(* ===== verification/DeliveryCoherence.v ===== *)
(** * Deliveries follow their commands

    An invariant of the machine of [CommandLifecycle]: a policy delivery is open
    as long as its command is, and ends with the status the command ended with. *)

From S2P Require Import Prelude GoStr Records Store Events ControlState AgentCommands PolicySync CommandLifecycle.

Open Scope Z_scope.

(** ** The invariant *)

Definition follows (command delivery : string) : Prop :=
  (incomplete command = true ∧ incomplete delivery = true) ∨
  (terminal command ∧ delivery = command).

(** Every delivery has its command, addressed to the delivery's node, and no
    command carries two deliveries. *)
Definition attached (db : DB) : Prop :=
  ∀ k d, policy_deliveries db !! k = Some d →
  ∃ c n, agent_commands db !! pd_command_id d = Some c ∧ nodes db !! pd_node_id d = Some n ∧
    ac_node_public_key c = n_public_key n ∧ follows (ac_status c) (pd_command_status d).
Definition one_delivery (db : DB) : Prop :=
  ∀ k k' d d', policy_deliveries db !! k = Some d → policy_deliveries db !! k' = Some d' →
  pd_command_id d = pd_command_id d' → k = k'.
Definition coherent (db : DB) : Prop := attached db ∧ one_delivery db.

Definition same_three (db db' : DB) : Prop :=
  agent_commands db' = agent_commands db ∧ policy_deliveries db' = policy_deliveries db ∧
  nodes db' = nodes db.
Lemma coherent_ext db db' : same_three db db' → coherent db → coherent db'.
Proof. unfold coherent, attached, one_delivery. by intros (-> & -> & ->). Qed.
Lemma same_core_three db db' : same_core db db' → same_three db db'.
Proof. intros (?&?&?&?&_). by split_and!. Qed.
Lemma only_control_three db db' : only_control db db' → same_three db db'.
Proof. by intros [cs ->]. Qed.

Lemma keeps_logs {A} (m : M A) : only_logs m → keeps coherent m.
Proof. apply keeps_changes. intros. by eapply coherent_ext; [apply same_core_three|]. Qed.
Lemma keeps_control {A} (m : M A) : changes only_control m → keeps coherent m.
Proof. apply keeps_changes. intros. by eapply coherent_ext; [apply only_control_three|]. Qed.

(** An UPDATE of commands together with an UPDATE of deliveries. *)
Lemma coherent_update (p : UUID → CommandRow → bool) f (q : UUID → DeliveryRow → bool) g db db' :
  agent_commands db' = update_where p f (agent_commands db) →
  policy_deliveries db' = update_where q g (policy_deliveries db) →
  nodes db' = nodes db →
  (∀ r, ac_node_public_key (f r) = ac_node_public_key r) →
  (∀ d, pd_command_id (g d) = pd_command_id d ∧ pd_node_id (g d) = pd_node_id d) →
  (∀ k d c n, policy_deliveries db !! k = Some d → agent_commands db !! pd_command_id d = Some c →
     nodes db !! pd_node_id d = Some n → ac_node_public_key c = n_public_key n →
     follows (ac_status c) (pd_command_status d) →
     follows (ac_status (if p (pd_command_id d) c then f c else c))
             (pd_command_status (if q k d then g d else d))) →
  coherent db → coherent db'.
Proof.
  intros Hc Hd Hn Hf Hg Hstep [Hcoh Hone]. split.
  - intros k d'. rewrite Hd, lookup_update_where_Some.
    intros (d & Hk & ->). destruct (Hcoh k d Hk) as (c & n & Hcid & Hnid & Hkey & Hfol).
    assert (pd_command_id (if q k d then g d else d) = pd_command_id d) as ->
      by (destruct (q k d); [apply Hg|done]).
    assert (pd_node_id (if q k d then g d else d) = pd_node_id d) as ->
      by (destruct (q k d); [apply Hg|done]).
    rewrite Hc, lookup_update_where, Hcid, Hn. simpl. eexists _, n. split_and!; try done.
    + by destruct (p _ c); rewrite ?Hf.
    + by eapply Hstep.
  - intros k k' d d'. rewrite Hd, !lookup_update_where_Some.
    intros (d1 & Hk & ->) (d2 & Hk' & ->) Heq. eapply Hone; [done..|].
    destruct (q k d1), (q k' d2); by rewrite ?(proj1 (Hg _)) in Heq.
Qed.

(** An UPDATE of commands alone, between open statuses. *)
Lemma coherent_update_open p f db :
  (∀ r, ac_node_public_key (f r) = ac_node_public_key r) →
  (∀ k r, agent_commands db !! k = Some r → p k r = true →
     incomplete (ac_status r) = true ∧ incomplete (ac_status (f r)) = true) →
  coherent db → coherent (set_commands (update_where p f (agent_commands db)) db).
Proof.
  intros Hf Hp. apply (coherent_update p f (λ _ _, false) id); try done.
  { simpl. by rewrite update_where_none. }
  intros k d c n _ Hc _ _ Hfol. destruct (p _ c) eqn:Hpc; [|done].
  destruct (Hp _ _ Hc Hpc) as [Hi Hi']. left. split; [done|].
  destruct Hfol as [[_ ?]|[Ht _]]; [done|]. apply terminal_not_incomplete in Ht. congruence.
Qed.

(** Closing the commands a condition selects, with their deliveries. *)
Lemma coherent_close p status message now db :
  terminal status →
  coherent db → coherent (close_commands p status message now
                            (close_deliveries p status message now db)).
Proof.
  intros Ht. eapply (coherent_update p (close_row status message now)); try done.
  intros k d c n _ Hc _ _ Hfol. simpl. rewrite Hc. destruct (p _ c); [|done]. by right.
Qed.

^^^^^^^^^^^^^^^^

-- What the task requires --
Reproduce only the lines above, starting at the line with "(** An UPDATE of commands together" and ending at the line with "follows (ac_status (if", exactly as written.

-- Output --
(** An UPDATE of commands together with an UPDATE of deliveries. *)
Lemma coherent_update (p : UUID → CommandRow → bool) f (q : UUID → DeliveryRow → bool) g db db' :
  agent_commands db' = update_where p f (agent_commands db) →
  policy_deliveries db' = update_where q g (policy_deliveries db) →
  nodes db' = nodes db →
  (∀ r, ac_node_public_key (f r) = ac_node_public_key r) →
  (∀ d, pd_command_id (g d) = pd_command_id d ∧ pd_node_id (g d) = pd_node_id d) →
  (∀ k d c n, policy_deliveries db !! k = Some d → agent_commands db !! pd_command_id d = Some c →
     nodes db !! pd_node_id d = Some n → ac_node_public_key c = n_public_key n →
     follows (ac_status c) (pd_command_status d) →
     follows (ac_status (if p (pd_command_id d) c then f c else c))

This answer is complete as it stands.